そんな彼女に、次の手が舞い降りた途端だった。ベリアルが投槍をはっしと掴み、握り潰すのが分かった。数瞬後、着地したアストラエアは腰元に装備していた小刀を投げ付けるとともに、自分の長槍を拾いに走る。滑り込むようにして槍を取り戻した彼女は、改めて敵人へと向き直る――
「遅いと言ってる」
暴風のような回し蹴りを受け、彼女は吹っ飛んだ。何秒間にも感じられる滞空だった。何度も咳を吐きながら、敵を見据えるアストラエア。
「ふむ、間近で見るとやはり可憐な娘だ」
「げ、げふ、げほおっ」
肺にキレイな一撃をもらったようだった、呼吸が困難になりながらも立ち上がろうとするが、身体が言うことを聞いてくれない。彼女は、久方ぶりの恐怖を感じていた。十使隊長とはいえ、その戦技には自信があった。相手が百使隊長だろうと何だろうと、1対1の戦いなら負ける気がしなかった。事実、十使隊クラスの模擬戦大会ならば、優勝するのはいつも彼女であった。
だが、今回は相手が悪すぎる。敵の将を相手にして、アストラエアは自身の自惚れを知ることになった。いったい、どうすればこの難局を乗り切れるだろうか? 頭をフル回転させても、難局を打破する術は浮かんでこない。
アストラエアは、意地だった。
絶対に負けたくなかった。どんな手を使っても生き残りたかった。「可憐な娘」という相手からの評価が脳裏に浮かんだのは、ベリアルがあと数歩という距離まで迫ったときだった。
「し、指揮官のあなたが、どうしてこんなところに、い、いるの」
“少なくとも、こいつはわたしに興味をもっている。下卑た興味であるのは違いないが”。それが、彼女の答えだった。色仕掛けまではとうてい使う気になれなかったが、それが必要な局面になればやるかもしれない。
「指揮だったら他の奴がやってる。俺の名義でな。別に、指揮官が指揮をせねばならないという理由はない。誰が指揮でもいいのだ。それに、お前の軍とは構造が違う。俺は総督ではない。攻略役に過ぎない。規則的な上下関係というのは、我が軍にはないのだぞ。力こそが規則。それが、我らが魔柱の軍よ」
「無法者め、お前たちには理性がないのだろう。だから同族で殺し合ったり、食糧難だか知らないが、神使の領内を汚したりするんだろう!」
アストラエアは激怒していたわけではない。妙案を思いつくまでの、とにかく時間稼ぎだった。
「理性だと? いいか、神使だろうが、魔柱だろうが、第一原理は弱肉強食だ。理性というのは便利なものではあるが、あくまで第二原理に過ぎん。お前たちは誤魔化しているのだ、感情や感性というものを。自由に生きればよいのだ、どうして他者が決めたルールを正しいと思う? 相対的なものに過ぎぬではないか。生き物が勝手に決めたルールであって、自然の世界そのものではない。俺たちの思想は、そう、自然だ。自然に従って生きる。それこそが我等の思想。どう足掻いたって、お前たちの決めたルールというものは自然の生き方に反するのだ。お互いに助け合うという名目のもとで、支配者のみがその恩恵に預かっている。下層にいる者どもにしても、倫理に従っている自分たちを、自分たちによって慰めているに過ぎん。それに利他行為といっても、しょせんは将来の自分のためにやっているだけではないか。

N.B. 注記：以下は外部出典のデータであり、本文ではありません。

(** Claim C9: before any token check or remote call, the items are
    normalised, those with an empty or missing (trimmed) UPC are dropped and
    the rest de-duplicated by UPC keeping the first occurrence in order; the
    PUT calls of the run follow that list, so a UPC is attempted in at most
    one item; an empty list gives [{ok: true, addedCount: 0, skippedCount: 0}]
    after the user lookup alone, with no token request and no cart call. *)
Theorem cart_input_filter_dedup R l w u (Hu : Cart.db w = Some u) :
  Forall (fun it => Cart.it_upc it <> "") (Cart.prepare l) /\
  Cart.prepare l `sublist_of` Cart.normalize_items l /\
  NoDup (map Cart.it_upc (Cart.prepare l)) /\
  (forall x, x ∈ l -> trim_str (default "" (Cart.ci_upc x)) <> "" ->
     exists it, it ∈ Cart.prepare l /\
                Cart.it_upc it = trim_str (default "" (Cart.ci_upc x))) /\
  (forall it, it ∈ Cart.prepare l ->
     exists i, Cart.normalize_items l !! i = Some it /\
       forall j it', (j < i)%nat -> Cart.normalize_items l !! j = Some it' ->
                     Cart.it_upc it' <> Cart.it_upc it) /\
  (let '(res, w') := Cart.addKrogerItemsToCart R l w in
   exists segs : list (Cart.item * list Z),
     map fst segs `prefix_of` Cart.prepare l /\
     put_log (Cart.log w') = put_log (Cart.log w) ++ seg_log segs) /\
  (Cart.prepare l = [] ->
   Cart.addKrogerItemsToCart R l w =
     (Cart.CartOk 0 0 [],
      {| Cart.db := Cart.db w; Cart.now := Cart.now w;
         Cart.log := Cart.log w ++ [Cart.CFindUser] |})).
Proof.
  pose proof (dedup_upc_sublist [] (Cart.normalize_items l)) as Hsub.
  split.
  { apply Forall_forall. intros it Hin.
    apply (normalize_items_nonempty l).
    eapply elem_of_sublist; [exact Hin|exact Hsub]. }
  split; [exact Hsub|].
  split; [apply dedup_upc_NoDup|].
  split.
  { intros x Hx Hne.
    destruct (normalize_items_keeps l x Hx Hne) as [it [Hin Heq]].
    destruct (dedup_upc_complete [] _ it Hin) as [Hs|[it' [Hin' Heq']]];
      [inversion Hs|].
    exists it'. split; [exact Hin'|]. rewrite Heq'. exact Heq. }
  split; [intros it Hin; exact (dedup_upc_first [] _ it Hin)|].
  split.
  { pose proof (add_run_spec R l w u Hu) as A.
    destruct (Cart.addKrogerItemsToCart R l w) as [res w'].
    destruct res as [e|p|added skipped its]; [contradiction| |].
    - exists []. split; [apply prefix_nil|]. cbn. rewrite app_nil_r. exact A.
    - destruct A as [_ [segs [Hfst [_ [Hput _]]]]].
      exists segs. rewrite Hfst. split; [reflexivity|exact Hput]. }
  intros Hp.
  unfold Cart.addKrogerItemsToCart, Cart.find_user. unfold_St. cbn.
  rewrite Hu, Hp. reflexivity.
Qed.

欲しいままに振舞うのと、どう違うというんだ? 自分たちに嘘をついているというだけで、我等の――」
作戦が、こうも上手くいくとは思わなかった。
アストラエアは、途中までは彼による雑音を聴いていたのだが、妙案を思いついてからは、彼の論説が終わるのを只管に待ちながらイメージを重ねていくだけだった。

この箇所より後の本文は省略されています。